What is your story?

This is the eighth in a series of blog posts about what media training trainees think when they come to a session. We talk here about preparing your story.

Guess what? If you go into an interview determined to tell your story rather than sitting there waiting for the next question to be asked, you have to have a story to tell. Duh.  Simple but you might be surprised at the number of people who don’t have a story. They think they can ‘wing it’ in an interview in which they are supposed to represent their organization. Think again; you cannot wing it and be at all certain of success.

It isn’t all that hard to create your story. Good media training will take you through the ways to organize your information and to highlight the major points of your story. Essentially, you are looking for two to three minutes in which you will dominate the interview and during which you will provide all the things you think the reporter should know.

You don’t need big words or complex sentences; you aren’t trying to show off your towering intellect. You need to include the main facts without much embellishment. You need to underline the angle or most important part of your information. This is done in plain language. It’s okay to throw in a few highly descriptive words that will look good in quotes. But overall, your message should be understood by anyone in your audience.

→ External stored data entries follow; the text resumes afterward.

(* ===== verification/ScheduleCalendar.v ===== *)
(** * The native schedule calendar (controller-store/src/schedule_calendar.rs)

    Five-field cron expressions with Jenkins-style [H] fields, as the sets of
    civil-time values they allow, one 64-bit mask per field. [H] draws from
    [java.util.Random] seeded by an MD5 digest. Arithmetic is the release
    profile's: [i32] additions wrap and a shift takes its amount modulo 64. *)

From stdpp Require Import base gmap list strings.
From Stdlib Require Import Ascii ZArith Lia.
From S2P Require Import Prelude Text Bytes Domain DagContract StoreTables.

Open Scope Z_scope.

Definition JENKINS_CRON_HASH_V1 : string := "jenkins-core-2.516.1:cron-hash-v1".
Definition DEFAULT_SCHEDULE_HORIZON : Z := 64.
Definition MAX_SCHEDULE_HORIZON : Z := 4096.

Definition FIELD_LOWER : list Z := [0; 0; 1; 1; 0].
Definition FIELD_UPPER : list Z := [59; 23; 31; 12; 7].
Definition field_lower (index : nat) : Z := nth index FIELD_LOWER 0.
Definition field_upper (index : nat) : Z := nth index FIELD_UPPER 0.

Record ScheduleCalendar := MkCalendar {
  sc_timezone : string;
  sc_calendar : string;
  sc_expression : string;
  sc_bits : list Z;
  sc_hash_seed : string;
  sc_horizon_slots : Z
}.

(** [md5::Md5::digest]. *)
Class Md5Hash := { md5 : string -> string }.
Class Md5Laws (M : Md5Hash) : Prop := { md5_length m : String.length (md5 m) = 16%nat }.

(** ** Masks *)

Definition bit_set (bits value : Z) : bool :=
  (0 <=? value) && (value <? 64) && Z.testbit bits value.

(** [1u64 << cursor]. *)
Definition shl1 (cursor : Z) : Z := Z.shiftl 1 (cursor mod 64).

(** [while cursor <= end { bits |= 1u64 << cursor; cursor += step }]; [None] when
    the fuel runs out. *)
Fixpoint step_bits (fuel : nat) (bits cursor last step : Z) : option Z :=
  match fuel with
  | O => None
  | S fuel =>
      if cursor <=? last
      then step_bits fuel (Z.lor bits (shl1 cursor)) (wrap_i32 (cursor + step)) last step
      else Some bits
  end.

(** A field has at most 60 values, and a wrapped cursor comes back at most as
    often. *)
Definition STEP_FUEL : nat := 200.

Definition range_bits (start last step : Z) : result StoreError Z :=
  ok_or (step_bits STEP_FUEL 0 start last step) Unfinished.

(** ** [JenkinsHash] *)

Definition LCG_MUL : Z := 25214903917.
Definition LCG_ADD : Z := 11.
Definition LCG_MOD : Z := 2 ^ 48.

Section Hash.
Context `{Md5Hash}.

Definition digest_byte (digest : string) (i : nat) : Z :=
  match String.get i digest with Some c => byte_val c | None => 0 end.

(** The two halves of the digest, folded and packed big-endian. *)
Definition folded_seed (digest : string) : Z :=
  fold_left (fun value i => value * 256 + Z.lxor (digest_byte digest i) (digest_byte digest (i + 8)))
    (seq 0 8) 0.

Definition hash_from_seed (seed : string) : Z :=
  Z.lxor (folded_seed (md5 seed)) LCG_MUL mod LCG_MOD.
End Hash.

Definition lcg (seed : Z) : Z := (seed * LCG_MUL + LCG_ADD) mod LCG_MOD.

(** [next_bits(31)]: the drawn value and the new seed. *)
Definition next_bits31 (seed : Z) : Z * Z := (Z.shiftr (lcg seed) 17, lcg seed).

Definition is_power_of_two (n : Z) : bool := (0 <? n) && (Z.land n (n - 1) =? 0).

(** One turn of the rejection loop of [nextInt]. *)
Definition draw (n seed : Z) : (Z * Z) + Z :=
  let (bits, seed) := next_bits31 seed in
  let val := Z.rem bits n in
  if 0 <? wrap_i32 (wrap_i32 (bits - val) + n) then inl (val, seed) else inr seed.

(** [loop { ... }], at most [2 ^ depth] turns. *)
Fixpoint draws (depth : nat) (n seed : Z) : (Z * Z) + Z :=
  match depth with
  | O => draw n seed
  | S depth =>
      match draws depth n seed with
      | inl drawn => inl drawn
      | inr seed => draws depth n seed
      end
  end.

Definition DRAW_DEPTH : nat := 23.

(** [JenkinsHash::next]; every caller passes [n > 0]. *)
Definition hash_next (n seed : Z) : result StoreError (Z * Z) :=
  if is_power_of_two n
  then let (bits, seed) := next_bits31 seed in Ok (Z.shiftr (n * bits) 31, seed)
  else match draws DRAW_DEPTH n seed with
       | inl drawn => Ok drawn
       | inr _ => Err Unfinished
       end.

(** ** Parsing *)

Definition parse_positive (text : string) : result StoreError Z :=
  value ← ok_or (parse_i32 text)
    (InvalidTriggerIngress ("schedule step '" +:+ text +:+ "' is not an integer"));
  check (value <=? 0) (InvalidTriggerIngress "schedule step must be positive") ;;
  Ok value.

Definition parse_bounded (text : string) (lower upper : Z) : result StoreError Z :=
  value ← ok_or (parse_i32 text)
    (InvalidTriggerIngress ("schedule value '" +:+ text +:+ "' is not an integer"));
  check ((value <? lower) || (upper <? value))
    (InvalidTriggerIngress ("schedule value " +:+ fmt_z value +:+ " is outside "
       +:+ fmt_z lower +:+ ".." +:+ fmt_z upper)) ;;
  Ok value.

(** [hash_upper]: days of the month hash in 1..28, days of the week in 0..6. *)
Definition hash_upper (index : nat) (upper : Z) : Z :=
  match index with 2%nat => 28 | 4%nat => 6 | _ => upper end.

(** The text between [H(] and the end: its range and step, 0 for none. *)
Definition parse_hash_range (inner : string) : result StoreError (string * Z) :=
  match rsplit_once ")/" inner with
  | Some (range_text, step_text) => step ← parse_positive step_text; Ok (range_text, step)
  | None =>
      match strip_suffix ")" inner with
      | Some range_text => Ok (range_text, 0)
      | None => Err (InvalidTriggerIngress "schedule H range is malformed")
      end
  end.

Definition parse_hash_part (part : string) (index : nat) (lower upper hash : Z) :
    result StoreError (Z * Z) :=
  let hash_upper := hash_upper index upper in
  if String.eqb part "H"
  then drawn ← hash_next (hash_upper - lower + 1) hash;
       let '(value, hash) := drawn in Ok (shl1 (lower + value), hash)
  else match strip_prefix "H/" part with
  | Some rest =>
      step ← parse_positive rest;
      check (hash_upper - lower + 1 <? step)
        (InvalidTriggerIngress "schedule H step exceeds field range") ;;
      drawn ← hash_next step hash;
      let '(value, hash) := drawn in
      bits ← range_bits (lower + value) hash_upper step; Ok (bits, hash)
  | None =>
  match strip_prefix "H(" part with
  | Some inner =>
      parsed ← parse_hash_range inner;
      let '(range_text, step) := parsed in
      bounds ← ok_or (split_once "-" range_text)
        (InvalidTriggerIngress "schedule H range requires start-end");
      let '(start_text, end_text) := bounds in
      start ← parse_bounded start_text lower hash_upper;
      last ← parse_bounded end_text lower hash_upper;
      check (last <? start) (InvalidTriggerIngress "schedule H range end precedes start") ;;
      if step =? 0
      then drawn ← hash_next (last - start + 1) hash;
           let '(value, hash) := drawn in Ok (shl1 (start + value), hash)
      else
        check (last - start + 1 <? step)
          (InvalidTriggerIngress "schedule H step exceeds named range") ;;
        drawn ← hash_next step hash;
        let '(value, hash) := drawn in
        bits ← range_bits (start + value) last step; Ok (bits, hash)
  | None =>
      Err (InvalidTriggerIngress ("unsupported schedule hash field '" +:+ part +:+ "'"))
  end end.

Once you have told your story, you can relax a bit and take questions. If you have provided all the key stuff, the questions probably will be follow-ups to fill in a few gaps.  If you haven’t predicted and covered all the main things, the reporter will ask you about the rest of the story so you do have to leave some room for uncertainty. But good preparation will do the trick most of the time. You will tell your story concisely, in an interesting way and fully enough for most reporters you encounter.